▶ _WHAT IS BEING ASKED_:
Transcribe word for word the lines below from the line with "(o : option A)" through the line with "CALLOUT_DFRMIGRATION := false;", ends included.
(Beginning of SUPPLIED DATA)
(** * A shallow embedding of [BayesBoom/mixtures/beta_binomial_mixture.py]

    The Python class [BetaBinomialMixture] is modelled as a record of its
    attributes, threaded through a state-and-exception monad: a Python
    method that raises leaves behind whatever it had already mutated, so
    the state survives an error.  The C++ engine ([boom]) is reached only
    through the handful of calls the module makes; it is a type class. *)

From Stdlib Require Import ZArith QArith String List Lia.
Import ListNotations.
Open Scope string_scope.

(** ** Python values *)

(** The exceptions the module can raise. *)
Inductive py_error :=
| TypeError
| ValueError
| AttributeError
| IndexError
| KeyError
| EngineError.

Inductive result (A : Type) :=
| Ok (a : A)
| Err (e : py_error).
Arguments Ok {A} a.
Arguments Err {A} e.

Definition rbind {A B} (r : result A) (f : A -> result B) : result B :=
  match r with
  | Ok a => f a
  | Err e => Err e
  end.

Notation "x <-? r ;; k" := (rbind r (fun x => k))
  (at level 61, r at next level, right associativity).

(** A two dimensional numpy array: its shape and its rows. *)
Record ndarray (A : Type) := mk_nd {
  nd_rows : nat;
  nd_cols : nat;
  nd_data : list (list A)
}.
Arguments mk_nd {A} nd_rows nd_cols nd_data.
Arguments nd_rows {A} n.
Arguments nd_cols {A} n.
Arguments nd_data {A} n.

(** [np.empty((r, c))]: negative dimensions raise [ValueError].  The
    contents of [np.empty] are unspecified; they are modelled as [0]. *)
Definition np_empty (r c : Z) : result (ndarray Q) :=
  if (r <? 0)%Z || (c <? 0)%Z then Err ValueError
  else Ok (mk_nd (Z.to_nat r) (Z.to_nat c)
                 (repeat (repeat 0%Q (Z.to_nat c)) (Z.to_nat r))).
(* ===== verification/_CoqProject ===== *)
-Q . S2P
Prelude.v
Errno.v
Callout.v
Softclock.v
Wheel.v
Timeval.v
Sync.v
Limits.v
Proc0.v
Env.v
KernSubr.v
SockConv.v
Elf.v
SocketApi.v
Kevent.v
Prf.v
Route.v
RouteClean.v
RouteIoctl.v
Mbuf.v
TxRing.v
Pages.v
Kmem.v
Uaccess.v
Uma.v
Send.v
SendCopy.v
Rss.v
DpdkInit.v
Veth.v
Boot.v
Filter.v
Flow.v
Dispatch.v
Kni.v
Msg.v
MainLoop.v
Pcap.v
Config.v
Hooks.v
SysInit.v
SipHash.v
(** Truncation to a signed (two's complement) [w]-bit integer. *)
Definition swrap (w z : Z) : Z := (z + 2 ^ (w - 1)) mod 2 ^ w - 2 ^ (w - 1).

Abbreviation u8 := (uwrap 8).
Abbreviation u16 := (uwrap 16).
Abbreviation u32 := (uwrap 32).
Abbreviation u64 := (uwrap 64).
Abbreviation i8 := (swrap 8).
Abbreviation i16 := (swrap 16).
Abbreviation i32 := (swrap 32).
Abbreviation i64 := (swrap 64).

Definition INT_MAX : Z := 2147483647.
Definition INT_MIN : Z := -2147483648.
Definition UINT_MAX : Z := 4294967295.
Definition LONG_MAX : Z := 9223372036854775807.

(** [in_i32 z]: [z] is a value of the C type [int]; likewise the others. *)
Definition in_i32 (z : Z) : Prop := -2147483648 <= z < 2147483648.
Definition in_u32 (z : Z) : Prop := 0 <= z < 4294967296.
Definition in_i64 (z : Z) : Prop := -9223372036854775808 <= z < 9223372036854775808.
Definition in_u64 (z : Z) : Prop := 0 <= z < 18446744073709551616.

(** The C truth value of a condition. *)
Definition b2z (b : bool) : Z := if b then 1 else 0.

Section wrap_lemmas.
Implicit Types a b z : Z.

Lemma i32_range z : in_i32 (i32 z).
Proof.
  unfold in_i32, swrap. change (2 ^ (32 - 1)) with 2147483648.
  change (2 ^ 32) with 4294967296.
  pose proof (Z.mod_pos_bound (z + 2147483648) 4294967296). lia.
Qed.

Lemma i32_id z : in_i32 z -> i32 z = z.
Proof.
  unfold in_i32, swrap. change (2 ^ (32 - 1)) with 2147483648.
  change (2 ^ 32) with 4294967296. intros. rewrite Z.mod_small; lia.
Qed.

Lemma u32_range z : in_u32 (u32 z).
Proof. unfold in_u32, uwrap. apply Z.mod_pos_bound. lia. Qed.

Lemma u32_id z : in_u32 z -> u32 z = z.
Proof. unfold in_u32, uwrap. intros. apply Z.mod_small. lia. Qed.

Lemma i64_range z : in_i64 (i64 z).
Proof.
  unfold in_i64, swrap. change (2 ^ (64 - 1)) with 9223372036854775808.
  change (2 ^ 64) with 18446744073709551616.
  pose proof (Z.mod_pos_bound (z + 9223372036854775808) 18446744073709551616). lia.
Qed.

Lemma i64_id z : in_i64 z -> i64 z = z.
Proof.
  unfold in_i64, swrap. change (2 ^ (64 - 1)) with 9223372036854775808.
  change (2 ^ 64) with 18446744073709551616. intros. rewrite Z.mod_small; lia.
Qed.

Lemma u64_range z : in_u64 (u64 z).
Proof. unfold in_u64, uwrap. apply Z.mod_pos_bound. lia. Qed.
(End of SUPPLIED DATA)
(Beginning of SUPPLIED DATA)
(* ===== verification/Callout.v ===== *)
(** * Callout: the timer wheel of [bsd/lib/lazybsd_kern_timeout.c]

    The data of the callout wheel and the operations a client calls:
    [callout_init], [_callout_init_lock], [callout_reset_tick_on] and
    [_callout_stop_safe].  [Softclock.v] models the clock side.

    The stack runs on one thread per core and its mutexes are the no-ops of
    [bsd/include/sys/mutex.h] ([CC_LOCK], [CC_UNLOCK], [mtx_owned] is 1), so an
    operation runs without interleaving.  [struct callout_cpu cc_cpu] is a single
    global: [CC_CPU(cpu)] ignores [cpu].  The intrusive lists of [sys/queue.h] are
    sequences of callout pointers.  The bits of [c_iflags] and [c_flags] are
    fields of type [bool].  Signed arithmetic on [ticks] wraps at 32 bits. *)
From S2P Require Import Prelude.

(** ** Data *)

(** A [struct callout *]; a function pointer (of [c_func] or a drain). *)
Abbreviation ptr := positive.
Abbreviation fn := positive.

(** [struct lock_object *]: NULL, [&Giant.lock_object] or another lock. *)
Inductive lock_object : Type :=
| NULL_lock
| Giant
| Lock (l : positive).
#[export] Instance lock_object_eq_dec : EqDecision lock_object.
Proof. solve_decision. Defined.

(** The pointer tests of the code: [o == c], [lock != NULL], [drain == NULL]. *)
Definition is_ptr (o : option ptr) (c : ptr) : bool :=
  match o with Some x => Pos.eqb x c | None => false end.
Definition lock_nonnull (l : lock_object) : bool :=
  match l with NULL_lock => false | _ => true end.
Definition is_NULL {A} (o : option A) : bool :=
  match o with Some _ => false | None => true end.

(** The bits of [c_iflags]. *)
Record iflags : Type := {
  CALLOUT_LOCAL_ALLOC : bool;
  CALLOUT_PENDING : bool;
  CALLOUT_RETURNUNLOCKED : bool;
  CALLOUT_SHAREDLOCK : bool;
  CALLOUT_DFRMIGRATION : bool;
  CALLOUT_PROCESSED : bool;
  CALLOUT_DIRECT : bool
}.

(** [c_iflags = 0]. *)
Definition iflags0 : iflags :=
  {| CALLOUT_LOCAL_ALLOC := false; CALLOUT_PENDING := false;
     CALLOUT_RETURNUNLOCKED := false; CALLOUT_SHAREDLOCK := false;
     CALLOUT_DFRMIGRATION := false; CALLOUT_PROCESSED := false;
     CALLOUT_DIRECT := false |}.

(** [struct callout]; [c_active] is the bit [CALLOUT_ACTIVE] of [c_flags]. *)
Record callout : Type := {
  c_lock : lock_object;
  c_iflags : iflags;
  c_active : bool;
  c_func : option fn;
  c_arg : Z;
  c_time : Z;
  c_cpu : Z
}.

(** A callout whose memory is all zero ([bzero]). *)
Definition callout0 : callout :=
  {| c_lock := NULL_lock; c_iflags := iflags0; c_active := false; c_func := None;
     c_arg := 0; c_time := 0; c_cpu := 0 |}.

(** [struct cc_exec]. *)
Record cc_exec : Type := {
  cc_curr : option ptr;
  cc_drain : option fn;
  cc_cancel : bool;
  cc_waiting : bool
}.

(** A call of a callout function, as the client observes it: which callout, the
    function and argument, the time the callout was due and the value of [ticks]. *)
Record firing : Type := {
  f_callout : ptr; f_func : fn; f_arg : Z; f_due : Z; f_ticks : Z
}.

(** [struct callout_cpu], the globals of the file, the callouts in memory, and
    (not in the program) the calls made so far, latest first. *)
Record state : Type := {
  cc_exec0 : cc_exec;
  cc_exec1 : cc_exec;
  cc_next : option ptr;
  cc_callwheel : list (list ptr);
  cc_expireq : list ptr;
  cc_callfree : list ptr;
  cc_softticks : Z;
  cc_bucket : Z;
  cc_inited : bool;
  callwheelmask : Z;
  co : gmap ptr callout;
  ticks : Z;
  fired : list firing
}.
(End of SUPPLIED DATA)
▶ _RESPONSE BELOW_:
Definition is_NULL {A} (o : option A) : bool :=
  match o with Some _ => false | None => true end.

(** The bits of [c_iflags]. *)
Record iflags : Type := {
  CALLOUT_LOCAL_ALLOC : bool;
  CALLOUT_PENDING : bool;
  CALLOUT_RETURNUNLOCKED : bool;
  CALLOUT_SHAREDLOCK : bool;
  CALLOUT_DFRMIGRATION : bool;
  CALLOUT_PROCESSED : bool;
  CALLOUT_DIRECT : bool
}.

(** [c_iflags = 0]. *)
Definition iflags0 : iflags :=
  {| CALLOUT_LOCAL_ALLOC := false; CALLOUT_PENDING := false;
     CALLOUT_RETURNUNLOCKED := false; CALLOUT_SHAREDLOCK := false;
     CALLOUT_DFRMIGRATION := false; CALLOUT_PROCESSED := false;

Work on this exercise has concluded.